BEGIN Data in this exercise
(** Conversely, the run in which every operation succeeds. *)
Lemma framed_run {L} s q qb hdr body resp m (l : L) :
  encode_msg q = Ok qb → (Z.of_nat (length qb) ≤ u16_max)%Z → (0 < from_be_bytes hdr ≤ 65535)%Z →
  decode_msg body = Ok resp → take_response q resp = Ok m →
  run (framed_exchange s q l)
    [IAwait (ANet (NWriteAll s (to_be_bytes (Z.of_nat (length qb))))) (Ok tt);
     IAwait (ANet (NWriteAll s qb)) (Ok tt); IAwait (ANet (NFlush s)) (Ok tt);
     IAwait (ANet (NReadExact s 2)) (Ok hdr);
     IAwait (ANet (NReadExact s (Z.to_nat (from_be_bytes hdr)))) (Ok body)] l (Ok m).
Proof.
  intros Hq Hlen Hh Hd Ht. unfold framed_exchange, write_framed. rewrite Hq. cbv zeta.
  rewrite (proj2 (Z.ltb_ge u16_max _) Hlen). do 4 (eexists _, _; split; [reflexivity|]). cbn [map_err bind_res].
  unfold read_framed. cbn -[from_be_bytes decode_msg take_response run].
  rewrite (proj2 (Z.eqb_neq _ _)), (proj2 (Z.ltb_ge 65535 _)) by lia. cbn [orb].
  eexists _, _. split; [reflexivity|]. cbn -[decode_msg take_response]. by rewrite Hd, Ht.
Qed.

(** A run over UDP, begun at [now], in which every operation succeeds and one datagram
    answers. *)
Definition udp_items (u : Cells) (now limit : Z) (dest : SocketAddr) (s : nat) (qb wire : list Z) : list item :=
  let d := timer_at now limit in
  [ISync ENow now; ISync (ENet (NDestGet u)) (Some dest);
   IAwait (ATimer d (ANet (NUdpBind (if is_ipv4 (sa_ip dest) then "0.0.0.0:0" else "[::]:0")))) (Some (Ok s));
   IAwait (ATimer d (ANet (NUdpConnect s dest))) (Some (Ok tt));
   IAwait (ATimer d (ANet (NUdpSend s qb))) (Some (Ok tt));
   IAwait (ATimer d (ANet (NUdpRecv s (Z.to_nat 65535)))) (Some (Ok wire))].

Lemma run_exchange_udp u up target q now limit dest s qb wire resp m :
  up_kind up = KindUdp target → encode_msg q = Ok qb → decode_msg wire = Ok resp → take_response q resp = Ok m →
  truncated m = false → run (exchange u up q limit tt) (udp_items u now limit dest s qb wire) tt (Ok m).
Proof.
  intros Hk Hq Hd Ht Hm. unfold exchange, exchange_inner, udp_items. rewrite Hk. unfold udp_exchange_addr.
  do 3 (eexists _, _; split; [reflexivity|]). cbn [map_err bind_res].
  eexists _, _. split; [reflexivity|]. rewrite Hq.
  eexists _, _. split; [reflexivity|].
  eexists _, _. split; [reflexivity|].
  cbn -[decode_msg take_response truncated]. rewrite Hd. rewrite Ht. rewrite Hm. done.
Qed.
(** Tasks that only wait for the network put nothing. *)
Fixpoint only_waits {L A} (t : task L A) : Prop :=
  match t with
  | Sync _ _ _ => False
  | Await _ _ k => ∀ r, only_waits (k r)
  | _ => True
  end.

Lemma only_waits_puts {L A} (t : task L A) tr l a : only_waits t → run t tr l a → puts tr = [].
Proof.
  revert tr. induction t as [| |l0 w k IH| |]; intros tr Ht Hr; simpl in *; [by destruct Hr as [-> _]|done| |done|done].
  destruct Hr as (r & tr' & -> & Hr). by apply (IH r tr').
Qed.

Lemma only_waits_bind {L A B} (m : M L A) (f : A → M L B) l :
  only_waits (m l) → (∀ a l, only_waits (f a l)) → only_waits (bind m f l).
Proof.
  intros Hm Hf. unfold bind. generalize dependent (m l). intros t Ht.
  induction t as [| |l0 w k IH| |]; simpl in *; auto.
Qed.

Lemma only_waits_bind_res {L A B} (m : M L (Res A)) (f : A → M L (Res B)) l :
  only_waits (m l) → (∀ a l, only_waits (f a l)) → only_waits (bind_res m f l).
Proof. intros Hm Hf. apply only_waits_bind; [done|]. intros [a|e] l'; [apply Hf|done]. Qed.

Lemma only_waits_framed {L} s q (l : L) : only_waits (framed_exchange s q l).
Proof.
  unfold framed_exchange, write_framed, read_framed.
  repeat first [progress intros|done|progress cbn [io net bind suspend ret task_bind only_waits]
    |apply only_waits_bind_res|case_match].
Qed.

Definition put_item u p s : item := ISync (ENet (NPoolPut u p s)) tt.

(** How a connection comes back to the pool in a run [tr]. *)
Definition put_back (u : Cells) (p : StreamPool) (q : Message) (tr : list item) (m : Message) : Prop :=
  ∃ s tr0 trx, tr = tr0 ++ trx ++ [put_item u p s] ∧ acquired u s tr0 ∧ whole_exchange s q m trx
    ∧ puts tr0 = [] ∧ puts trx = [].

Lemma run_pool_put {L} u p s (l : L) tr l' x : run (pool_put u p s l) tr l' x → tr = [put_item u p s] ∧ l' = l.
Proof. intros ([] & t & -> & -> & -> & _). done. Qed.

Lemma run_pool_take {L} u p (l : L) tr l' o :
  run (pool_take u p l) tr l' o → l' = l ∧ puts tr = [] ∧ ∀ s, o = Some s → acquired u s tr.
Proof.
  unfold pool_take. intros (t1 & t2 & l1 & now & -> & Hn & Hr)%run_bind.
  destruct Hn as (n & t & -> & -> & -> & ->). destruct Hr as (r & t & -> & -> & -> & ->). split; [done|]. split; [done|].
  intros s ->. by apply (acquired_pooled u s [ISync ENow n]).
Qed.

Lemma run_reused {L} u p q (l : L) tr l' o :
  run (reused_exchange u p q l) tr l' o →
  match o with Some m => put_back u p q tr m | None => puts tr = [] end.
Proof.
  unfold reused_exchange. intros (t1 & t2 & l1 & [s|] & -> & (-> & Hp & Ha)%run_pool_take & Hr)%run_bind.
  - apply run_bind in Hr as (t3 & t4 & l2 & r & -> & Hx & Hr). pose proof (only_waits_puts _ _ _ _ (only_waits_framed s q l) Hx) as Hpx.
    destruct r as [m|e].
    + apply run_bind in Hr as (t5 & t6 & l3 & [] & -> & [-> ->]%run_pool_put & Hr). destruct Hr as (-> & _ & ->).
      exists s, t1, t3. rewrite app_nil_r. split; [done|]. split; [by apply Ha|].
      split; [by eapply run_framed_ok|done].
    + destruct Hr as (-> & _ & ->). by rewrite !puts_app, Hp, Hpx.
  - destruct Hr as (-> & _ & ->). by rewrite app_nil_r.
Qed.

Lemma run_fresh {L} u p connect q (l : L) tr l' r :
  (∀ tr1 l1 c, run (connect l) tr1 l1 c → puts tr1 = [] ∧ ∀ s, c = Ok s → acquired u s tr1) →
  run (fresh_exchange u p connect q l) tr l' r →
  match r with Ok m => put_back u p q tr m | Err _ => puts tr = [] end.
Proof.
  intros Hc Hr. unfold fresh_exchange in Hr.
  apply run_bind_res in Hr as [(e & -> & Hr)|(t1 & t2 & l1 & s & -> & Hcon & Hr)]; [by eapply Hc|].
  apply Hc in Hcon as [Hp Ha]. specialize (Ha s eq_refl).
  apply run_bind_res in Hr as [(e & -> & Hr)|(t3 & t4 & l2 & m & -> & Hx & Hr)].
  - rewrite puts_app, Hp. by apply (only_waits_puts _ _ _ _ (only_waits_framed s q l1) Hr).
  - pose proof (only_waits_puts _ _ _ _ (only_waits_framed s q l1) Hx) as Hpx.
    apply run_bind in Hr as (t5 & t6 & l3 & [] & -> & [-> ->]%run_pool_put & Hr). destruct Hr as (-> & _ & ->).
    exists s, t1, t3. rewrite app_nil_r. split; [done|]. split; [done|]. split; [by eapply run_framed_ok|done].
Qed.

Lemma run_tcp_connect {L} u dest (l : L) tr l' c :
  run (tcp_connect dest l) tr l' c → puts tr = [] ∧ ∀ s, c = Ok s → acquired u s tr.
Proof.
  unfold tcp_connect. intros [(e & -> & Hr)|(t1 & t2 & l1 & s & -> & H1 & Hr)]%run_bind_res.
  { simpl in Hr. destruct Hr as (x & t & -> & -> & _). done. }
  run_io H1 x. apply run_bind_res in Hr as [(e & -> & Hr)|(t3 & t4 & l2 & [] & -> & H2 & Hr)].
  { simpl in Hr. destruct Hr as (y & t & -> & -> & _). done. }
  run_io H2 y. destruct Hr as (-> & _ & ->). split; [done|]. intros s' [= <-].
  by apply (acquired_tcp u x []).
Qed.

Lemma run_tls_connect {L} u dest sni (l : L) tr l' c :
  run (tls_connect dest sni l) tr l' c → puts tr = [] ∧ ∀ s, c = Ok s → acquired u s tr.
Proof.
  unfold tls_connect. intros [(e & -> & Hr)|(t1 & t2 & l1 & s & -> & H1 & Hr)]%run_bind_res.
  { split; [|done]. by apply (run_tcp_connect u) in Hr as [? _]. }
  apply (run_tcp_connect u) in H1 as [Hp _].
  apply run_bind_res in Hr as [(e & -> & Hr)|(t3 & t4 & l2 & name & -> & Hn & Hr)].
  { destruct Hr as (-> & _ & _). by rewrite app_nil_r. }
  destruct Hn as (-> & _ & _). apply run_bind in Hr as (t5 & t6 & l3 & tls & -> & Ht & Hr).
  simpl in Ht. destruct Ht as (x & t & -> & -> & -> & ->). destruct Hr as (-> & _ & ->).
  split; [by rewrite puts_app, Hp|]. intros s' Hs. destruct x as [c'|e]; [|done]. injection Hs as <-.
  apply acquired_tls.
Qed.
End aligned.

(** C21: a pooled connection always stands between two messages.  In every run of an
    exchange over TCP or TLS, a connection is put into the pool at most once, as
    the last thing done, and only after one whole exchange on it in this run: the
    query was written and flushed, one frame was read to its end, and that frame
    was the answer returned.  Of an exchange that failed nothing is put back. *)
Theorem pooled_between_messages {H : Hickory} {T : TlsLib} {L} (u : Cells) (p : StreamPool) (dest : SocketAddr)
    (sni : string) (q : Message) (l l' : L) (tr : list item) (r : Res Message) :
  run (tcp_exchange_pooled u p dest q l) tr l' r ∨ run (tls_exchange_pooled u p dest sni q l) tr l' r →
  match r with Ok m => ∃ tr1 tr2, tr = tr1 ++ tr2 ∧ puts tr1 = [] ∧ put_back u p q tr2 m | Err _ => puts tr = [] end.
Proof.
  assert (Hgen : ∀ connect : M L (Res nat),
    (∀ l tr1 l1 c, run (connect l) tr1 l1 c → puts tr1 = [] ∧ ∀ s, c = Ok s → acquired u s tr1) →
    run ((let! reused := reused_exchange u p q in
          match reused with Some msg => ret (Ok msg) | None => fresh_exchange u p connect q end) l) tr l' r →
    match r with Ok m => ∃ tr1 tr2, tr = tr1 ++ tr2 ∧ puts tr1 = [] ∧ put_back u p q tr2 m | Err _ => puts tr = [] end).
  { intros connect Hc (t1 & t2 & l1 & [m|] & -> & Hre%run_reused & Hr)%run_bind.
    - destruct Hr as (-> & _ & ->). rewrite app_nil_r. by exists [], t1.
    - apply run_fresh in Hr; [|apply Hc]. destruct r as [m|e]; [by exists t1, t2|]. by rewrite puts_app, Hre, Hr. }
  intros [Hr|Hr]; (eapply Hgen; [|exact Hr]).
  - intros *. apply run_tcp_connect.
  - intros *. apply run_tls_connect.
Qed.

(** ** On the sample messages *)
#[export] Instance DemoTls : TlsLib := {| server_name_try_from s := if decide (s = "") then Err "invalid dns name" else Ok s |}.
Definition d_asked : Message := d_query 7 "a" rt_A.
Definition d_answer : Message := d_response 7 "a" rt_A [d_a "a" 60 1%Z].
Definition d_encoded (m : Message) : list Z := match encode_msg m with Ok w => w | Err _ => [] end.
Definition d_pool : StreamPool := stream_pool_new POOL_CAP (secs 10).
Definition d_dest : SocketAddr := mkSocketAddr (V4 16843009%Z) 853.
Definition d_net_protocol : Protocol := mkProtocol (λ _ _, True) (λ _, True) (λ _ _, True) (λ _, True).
END Data in this exercise
BEGIN Data in this exercise
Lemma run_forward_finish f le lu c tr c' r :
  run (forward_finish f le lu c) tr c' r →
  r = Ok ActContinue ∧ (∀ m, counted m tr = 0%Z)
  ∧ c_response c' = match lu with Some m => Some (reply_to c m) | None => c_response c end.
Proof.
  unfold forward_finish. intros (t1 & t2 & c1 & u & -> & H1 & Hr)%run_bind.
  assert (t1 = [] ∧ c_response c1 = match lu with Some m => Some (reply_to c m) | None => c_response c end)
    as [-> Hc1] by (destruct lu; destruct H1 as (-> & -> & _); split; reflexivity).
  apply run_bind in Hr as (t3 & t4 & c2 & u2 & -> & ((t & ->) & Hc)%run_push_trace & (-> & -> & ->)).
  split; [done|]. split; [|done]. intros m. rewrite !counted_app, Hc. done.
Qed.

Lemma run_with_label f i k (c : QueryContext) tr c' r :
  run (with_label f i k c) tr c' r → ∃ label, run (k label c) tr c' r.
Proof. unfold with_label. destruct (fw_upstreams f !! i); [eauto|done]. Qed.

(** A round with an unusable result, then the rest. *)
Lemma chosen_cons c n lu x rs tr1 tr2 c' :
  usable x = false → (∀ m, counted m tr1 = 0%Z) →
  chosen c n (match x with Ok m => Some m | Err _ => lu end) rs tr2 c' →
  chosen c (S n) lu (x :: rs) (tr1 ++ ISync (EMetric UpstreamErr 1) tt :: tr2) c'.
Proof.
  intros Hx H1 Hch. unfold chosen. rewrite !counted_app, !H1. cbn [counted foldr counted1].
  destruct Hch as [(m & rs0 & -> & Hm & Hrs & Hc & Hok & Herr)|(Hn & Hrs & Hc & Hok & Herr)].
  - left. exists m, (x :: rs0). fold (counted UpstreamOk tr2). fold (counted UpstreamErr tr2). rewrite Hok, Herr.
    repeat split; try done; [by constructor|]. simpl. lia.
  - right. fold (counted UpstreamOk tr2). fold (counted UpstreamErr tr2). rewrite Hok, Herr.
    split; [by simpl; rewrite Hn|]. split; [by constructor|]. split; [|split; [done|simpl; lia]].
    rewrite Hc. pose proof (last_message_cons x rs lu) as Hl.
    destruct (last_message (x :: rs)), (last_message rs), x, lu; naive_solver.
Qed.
END Data in this exercise
BEGIN Data in this exercise
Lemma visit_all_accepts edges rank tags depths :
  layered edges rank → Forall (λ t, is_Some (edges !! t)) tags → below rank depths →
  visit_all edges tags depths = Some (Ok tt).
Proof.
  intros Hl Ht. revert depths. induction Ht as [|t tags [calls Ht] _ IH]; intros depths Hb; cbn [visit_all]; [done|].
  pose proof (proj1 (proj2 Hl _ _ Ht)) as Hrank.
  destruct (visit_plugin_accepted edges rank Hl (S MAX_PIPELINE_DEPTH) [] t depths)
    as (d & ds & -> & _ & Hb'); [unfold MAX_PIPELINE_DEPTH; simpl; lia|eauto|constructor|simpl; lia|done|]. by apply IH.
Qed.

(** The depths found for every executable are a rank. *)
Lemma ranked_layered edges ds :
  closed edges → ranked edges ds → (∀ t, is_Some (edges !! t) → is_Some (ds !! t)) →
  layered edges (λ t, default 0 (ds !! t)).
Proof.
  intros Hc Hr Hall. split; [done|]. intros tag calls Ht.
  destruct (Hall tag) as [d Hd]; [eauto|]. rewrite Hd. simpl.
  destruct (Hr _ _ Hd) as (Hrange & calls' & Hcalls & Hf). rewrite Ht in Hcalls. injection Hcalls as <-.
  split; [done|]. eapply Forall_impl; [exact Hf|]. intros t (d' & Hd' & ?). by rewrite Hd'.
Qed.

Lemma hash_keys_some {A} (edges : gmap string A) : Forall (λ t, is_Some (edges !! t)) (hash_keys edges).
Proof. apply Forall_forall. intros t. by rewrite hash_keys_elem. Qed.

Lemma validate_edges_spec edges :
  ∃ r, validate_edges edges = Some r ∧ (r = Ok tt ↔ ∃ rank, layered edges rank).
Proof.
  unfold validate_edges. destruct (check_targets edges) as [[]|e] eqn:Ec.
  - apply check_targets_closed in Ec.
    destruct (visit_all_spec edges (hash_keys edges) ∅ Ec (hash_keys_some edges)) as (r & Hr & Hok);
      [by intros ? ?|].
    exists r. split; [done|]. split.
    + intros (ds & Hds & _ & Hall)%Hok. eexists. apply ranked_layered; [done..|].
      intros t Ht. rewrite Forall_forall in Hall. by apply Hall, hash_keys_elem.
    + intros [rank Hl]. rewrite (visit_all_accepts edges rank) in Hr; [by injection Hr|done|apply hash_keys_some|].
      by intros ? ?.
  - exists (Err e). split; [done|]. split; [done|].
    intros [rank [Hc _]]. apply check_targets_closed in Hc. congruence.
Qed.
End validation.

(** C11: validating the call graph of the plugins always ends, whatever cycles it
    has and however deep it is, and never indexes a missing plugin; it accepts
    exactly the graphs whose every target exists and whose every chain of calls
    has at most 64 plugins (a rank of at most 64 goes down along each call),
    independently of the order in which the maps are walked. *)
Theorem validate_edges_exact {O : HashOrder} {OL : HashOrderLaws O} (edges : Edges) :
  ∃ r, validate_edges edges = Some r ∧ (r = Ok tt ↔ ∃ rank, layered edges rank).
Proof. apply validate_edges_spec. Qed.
END Data in this exercise
# Task
Write out exactly the lines above between the line with "apply Hc in" and the line with "dest (l : L)", inclusive, and nothing beyond them.

# Output of the exercise
  apply Hc in Hcon as [Hp Ha]. specialize (Ha s eq_refl).
  apply run_bind_res in Hr as [(e & -> & Hr)|(t3 & t4 & l2 & m & -> & Hx & Hr)].
  - rewrite puts_app, Hp. by apply (only_waits_puts _ _ _ _ (only_waits_framed s q l1) Hr).
  - pose proof (only_waits_puts _ _ _ _ (only_waits_framed s q l1) Hx) as Hpx.
    apply run_bind in Hr as (t5 & t6 & l3 & [] & -> & [-> ->]%run_pool_put & Hr). destruct Hr as (-> & _ & ->).
    exists s, t1, t3. rewrite app_nil_r. split; [done|]. split; [done|]. split; [by eapply run_framed_ok|done].
Qed.

Lemma run_tcp_connect {L} u dest (l : L) tr l' c :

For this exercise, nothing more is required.